Some EmberData APIs are older than others, and these still interop via well-defined public API boundaries but are no longer the ideal approach.

  • @ember-data-mirror/legacy-compat provides support for older paradigms that are being phased out
  • @ember-data-mirror/adapter provides various network API integrations for APIS built over specific REST or JSON:API conventions. It integrates with the Store via store.adapterFor, and with the request pipeline via the LegacyNetworkHandler available via @ember-data-mirror/legacy-compat which utilizes the Minimum Adapter Interface.
  • @ember-data-mirror/serializer pairs with @ember-data-mirror/adapter and the LegacyNetworkHandler to normalize and serialize data to and from an API format into the JSON:API format understood by @ember-data-mirror/json-api.

And finally:

  • ember-data is a "meta" package which bundles all of these together for convenience

The packages interop with each other through well defined public API boundaries. The core of the library is the store provided by @ember-data-mirror/store, while each of the other libraries plugs into the store when installed. Because these packages interop via fully public APIs, other libraries or applications may provide their own implementations. For instance, ember-m3 is a commonly used presentation and cache implementation suitable for complex resource objects and graphs.

Configuration

Deprecation Stripping

EmberData allows users to opt-in and remove code that exists to support deprecated behaviors.

If your app has resolved all deprecations present in a given version, you may specify that version as your "compatibility" version to remove the code that supported the deprecated behavior from your app.

let app = new EmberApp(defaults, {
  emberData: {
    compatWith: '4.8',
  },
});

randomUUID polyfill

EmberData uses UUID V4 by default to generate identifiers for new data created on the client. Identifier generation is configurable, but we also for convenience will polyfill the necessary feature if your browser support or deployment environment demands it. To activate this polyfill:

let app = new EmberApp(defaults, {
  emberData: {
    polyfillUUID: true,
  },
});

removing inspector support in production

If you do not want to ship inspector support in your production application, you can specify that all support for it should be stripped from the build.

let app = new EmberApp(defaults, {
  emberData: {
    includeDataAdapterInProduction: false,
  },
});

Debugging

Many portions of the internals are helpfully instrumented with logging that can be activated at build time. This instrumentation is always removed from production builds or any builds that has not explicitly activated it. To activate it set the appropriate flag to true.

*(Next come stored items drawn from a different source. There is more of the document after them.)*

Lemma enc_feed_spec (l : list chunk) (data : chunk) (st : EncState) :
  enc_inv data (full_chunks cs data) st -> Forall (fun c => length c <= M) l ->
  exists st', feed (enc_transform key ivs cs) st l
    = (map (frame_at (data ++ concat l)) (seq (full_chunks cs data)
         (full_chunks cs (data ++ concat l) - full_chunks cs data)), Ok st')
    /\ enc_inv (data ++ concat l) (full_chunks cs (data ++ concat l)) st'.
Proof.
  intros Hinv HM. revert data st Hinv. induction HM as [|c l Hc _ IH]; intros data st Hinv.
  - exists st. cbn [concat]. rewrite app_nil_r, Nat.sub_diag. auto.
  - destruct (enc_transform_spec data c st Hinv Hc) as (st1 & E1 & Hinv1).
    destruct (IH (data ++ c) st1 Hinv1) as (st' & E & Hinv'). exists st'.
    cbn [concat feed]. rewrite app_assoc in *. split; [|assumption].
    rewrite E1, run_out, E. cbn [fst snd]. f_equal.
    assert (Hmono : forall a b : chunk, full_chunks cs a <= full_chunks cs (a ++ b)).
    { intros a b. unfold full_chunks. rewrite length_app. apply Nat.Div0.div_le_mono. lia. }
    pose proof (Hmono data c). pose proof (Hmono (data ++ c) (concat l)).
    rewrite (map_ext_in (frame_at (data ++ c)) (frame_at ((data ++ c) ++ concat l))).
    + rewrite <- map_app. f_equal.
      replace (full_chunks cs (data ++ c))
        with (full_chunks cs data + (full_chunks cs (data ++ c) - full_chunks cs data)) at 2 by lia.
      rewrite <- seq_app. f_equal. lia.
    + intros i Hin. apply in_seq in Hin. f_equal. symmetry. apply chunk_at_app; lia.
Qed.

(** The pieces of the stream of [data]. *)
Definition pieces (data : chunk) : list chunk :=
  buildHeader cs :: map (frame_at data) (seq 0 (S (full_chunks cs data))).

Lemma encryptStream_spec (l : list chunk) : Forall (fun c => length c <= M) l ->
  exists st, encryptStream key ivs cs l = (pieces (concat l), Ok st)
    /\ peakBufferBytes (enc_stats st) <= M + 2 * cs + 28.
Proof.
  intros HM. unfold encryptStream, enc_start.
  set (st0 := mkEnc [] 0 0 0 [] (count_out createMemoryStats STREAMING_HEADER_SIZE 0)).
  assert (Hinv0 : enc_inv [] (full_chunks cs []) st0).
  { unfold full_chunks. cbn [length]. rewrite Nat.Div0.div_0_l.
    constructor; cbn [st0 pendingChunks pendingLen enc_index enc_stats]; try reflexivity; cbn; lia. }
  destruct (enc_feed_spec l [] st0 Hinv0 HM) as (st1 & E & [Hp Hl Hi Hf Hpk]). cbn [app] in *.
  unfold enqueue. rewrite run_out. cbn [run_ret fst snd]. rewrite run_out, E.
  cbn [fst snd]. rewrite run_out.
  set (data := concat l) in *. set (q := full_chunks cs data) in *.
  assert (Hrem : (if 0 <? pendingLen st1
                  then res_map fst (drainChunks (pendingChunks st1) (pendingLen st1)) else Ok [])
                 = Ok (chunk_at cs data q)).
  { pose proof (full_chunks_lt cs Hcs data) as Hlt. fold q in Hlt.
    unfold chunk_at. rewrite firstn_all2 by (rewrite length_skipn; lia).
    destruct (Nat.ltb_spec 0 (pendingLen st1)) as [Hpos|H0].
    - destruct (drain_spec (pendingChunks st1) (pendingLen st1)) as (rest & -> & _);
        [rewrite Hp, length_skipn; lia|].
      cbn [res_map res_bind fst]. f_equal. rewrite Hp. apply firstn_all2.
      rewrite length_skipn. lia.
    - now rewrite skipn_all2 by lia. }
  unfold enc_flush. rewrite Hrem, run_lift, emit_frame_eq, run_out. cbn [run_ret fst snd].
  rewrite Hi.
  match goal with |- exists st, (_, Ok ?s) = _ /\ _ => exists s end.
  split; [|cbn; exact Hpk]. unfold pieces. fold q. rewrite seq_S, map_app.
  unfold full_chunks. cbn [length]. rewrite Nat.Div0.div_0_l, Nat.sub_0_r.
  cbn [app Nat.add map]. reflexivity.
Qed.
End Encrypt.

(** ** Frames and headers *)

Lemma uint32_be_length (v : Z) : length (uint32_be v) = 4.
Proof. apply be_bytes_length. Qed.

Lemma read_uint32 (v : Z) (rest : chunk) : (0 <= v < 2 ^ 32)%Z ->
  readUint32BE (uint32_be v ++ rest) 0 = Ok v.
Proof.
  intros Hv. unfold readUint32BE. rewrite length_app, uint32_be_length.
  rewrite (proj2 (Nat.ltb_ge _ _)) by lia. cbn [skipn].
  rewrite <- (uint32_be_length v) at 1. rewrite firstn_app, Nat.sub_diag, firstn_all.
  cbn [firstn]. rewrite app_nil_r. unfold uint32_be. rewrite Z.mod_small by assumption.
  f_equal. apply bytes_value_be. exact Hv.
Qed.

Lemma header_length (cs : nat) : length (buildHeader cs) = STREAMING_HEADER_SIZE.
Proof. unfold buildHeader. rewrite !length_app, uint32_be_length. reflexivity. Qed.

Lemma header_prefix (cs : nat) (rest : chunk) : isStreamingEncryptedPrefix (buildHeader cs ++ rest) = true.
Proof. reflexivity. Qed.

Lemma parse_header (cs : nat) : (Z.of_nat cs < 2 ^ 32)%Z ->
  parseHeader (buildHeader cs)
  = if (cs <? 1) || (16 * 1024 * 1024 <? Z.of_nat cs)%Z
    then Throw ("Invalid streaming chunk size: " ++ num_str (Z.of_nat cs)) else Ok cs.
Proof.
  intros Hcs. unfold parseHeader. rewrite header_length. cbn [Nat.ltb Nat.leb].
  rewrite <- (app_nil_r (buildHeader cs)) at 1. rewrite header_prefix. cbn [negb].
  change (nth 4 (buildHeader cs) 0%Z) with 1%Z. cbn [Z.eqb STREAMING_CRYPTO_VERSION Pos.eqb negb].
  assert (E : readUint32BE (buildHeader cs) 6
              = readUint32BE (uint32_be (Z.of_nat cs) ++ repeat 0%Z 6) 0) by reflexivity.
  rewrite E, read_uint32 by lia. cbn [res_bind]. rewrite Nat2Z.id.
  now replace (Z.of_nat cs <? 1)%Z with (cs <? 1) by bool_lia.
Qed.

Section Decrypt.
Context {W : WebCrypto} {L : WebCryptoLaws W}.
Variables (key : list Z) (ivs : nat -> list Z) (cs : nat).
Hypothesis Hcs : 1 <= cs.
Hypothesis Hcs_max : (Z.of_nat cs <= 16 * 1024 * 1024)%Z.
Hypothesis Hivs : forall i, length (ivs i) = STREAMING_IV_LENGTH.

Lemma frame_length (i : nat) (p : chunk) :
  length (frame key ivs i p) = 4 + STREAMING_IV_LENGTH + length p + STREAMING_TAG_LENGTH.
Proof.
  unfold frame. rewrite !length_app, uint32_be_length, encrypt_length, Hivs.
  unfold TAG_BYTES, STREAMING_TAG_LENGTH. lia.
Qed.

Lemma frame_read (i : nat) (p rest : chunk) : length p <= cs ->
  readUint32BE (frame key ivs i p ++ rest) 0 = Ok (Z.of_nat (length p)).
Proof.
  intros Hp. unfold frame. cbv zeta. rewrite <- !app_assoc. apply read_uint32. lia.
Qed.

(** The buffer holds [b], in one chunk. *)
Definition single (b : chunk) : list chunk := match b with [] => [] | _ => [b] end.

Record ready (st : DecState) (b : chunk) (i : nat) (fin : bool) : Prop := {
  rd_chunks : bufferChunks st = single b;
  rd_len : bufferLen st = length b;
  rd_header : headerParsed st = true;
  rd_size : dec_chunkSize st = cs;
  rd_index : dec_index st = i;
  rd_final : finalized st = fin
}.

Lemma drain_single (a b : chunk) : a <> [] -> drainChunks (single (a ++ b)) (length a) = Ok (a, single b).
Proof.
  intros Ha. destruct a as [|x a]; [contradiction|]. set (a' := x :: a).
  assert (E : drainChunks (single (a' ++ b)) (length a')
    = if Nat.min (length (a' ++ b)) (length a') =? length (a' ++ b) then
        let! '(out, chunks) := drainChunks [] (length a' - Nat.min (length (a' ++ b)) (length a')) in
        Ok ((a' ++ b) ++ out, chunks)
      else Ok (firstn (Nat.min (length (a' ++ b)) (length a')) (a' ++ b),
               [skipn (Nat.min (length (a' ++ b)) (length a')) (a' ++ b)])) by reflexivity.
  rewrite E. clear E. rewrite length_app.
  replace (Nat.min (length a' + length b) (length a')) with (length a') by lia.
  destruct (Nat.eqb_spec (length a') (length a' + length b)) as [El|El].
  - destruct b; [|simpl in El; lia]. rewrite Nat.sub_diag. cbn. now rewrite !app_nil_r.
  - rewrite firstn_app, skipn_app, firstn_all, skipn_all, Nat.sub_diag. cbn [firstn skipn app].
    rewrite app_nil_r. destruct b; [simpl in El; lia|reflexivity].
Qed.

Lemma frame_nonempty (i : nat) (p : chunk) : frame key ivs i p <> [].
Proof. intros E. apply (f_equal (@length Z)) in E. rewrite frame_length in E. simpl in E. lia. Qed.

Lemma take_single (st : DecState) (n : nat) (a b : chunk) :
  bufferChunks st = single (a ++ b) -> a <> [] -> n = length a ->
  take_bytes st n = Ok (a, set_buffer st (single b) (bufferLen st - n)).
Proof. intros Hs Ha ->. unfold take_bytes. rewrite Hs, drain_single by assumption. reflexivity. Qed.

(** The vector and the ciphertext of a frame. *)
Lemma frame_parts (i : nat) (p : chunk) :
  firstn STREAMING_IV_LENGTH (skipn 4 (frame key ivs i p)) = ivs i
  /\ skipn (4 + STREAMING_IV_LENGTH) (frame key ivs i p)
     = aes_gcm_encrypt key (ivs i) (chunkIndexAad i) p.
Proof.
  unfold frame. set (c := aes_gcm_encrypt _ _ _ _).
  split.
  - rewrite <- (uint32_be_length (Z.of_nat (length p))), skipn_app, skipn_all, Nat.sub_diag.
    cbn [skipn app]. rewrite <- (Hivs i), firstn_app, firstn_all, Nat.sub_diag.
    apply app_nil_r.
  - rewrite app_assoc, <- (Hivs i), <- (uint32_be_length (Z.of_nat (length p))).
    rewrite <- length_app, skipn_app, skipn_all, Nat.sub_diag. reflexivity.
Qed.

(** What opening a frame leaves. *)
Definition after_open (st : DecState) (p : chunk) : DecState :=
  let n := dec_bytes st + length p in
  mkDec (bufferChunks st) (bufferLen st) (headerParsed st) (dec_chunkSize st) (S (dec_index st)) n
    (finalized st) (dec_progress st ++ [n]) (count_out (dec_stats st) (length p) 1).

Lemma open_frame_spec (st : DecState) (p : chunk) :
  open_frame key st (frame key ivs (dec_index st) p)
  = (if 0 <? length p then [p] else [], Ok (after_open st p)).
Proof.
  unfold open_frame. destruct (frame_parts (dec_index st) p) as [-> ->].
  rewrite decrypt_encrypt. now destruct (0 <? length p).
Qed.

let app = new EmberApp(defaults, {
  emberData: {
    debug: {
      LOG_PAYLOADS: false, // data store received to update cache with
      LOG_OPERATIONS: false, // updates to cache remote state
      LOG_MUTATIONS: false, // updates to cache local state
      LOG_NOTIFICATIONS: false,
      LOG_REQUESTS: false, // log Requests issued via the request manager
      LOG_REQUEST_STATUS: false,
      LOG_IDENTIFIERS: false,
      LOG_GRAPH: false, // relationship storage
      LOG_INSTANCE_CACHE: false, // instance creation/deletion
    },
  },
});

License

This project is licensed under the MIT License.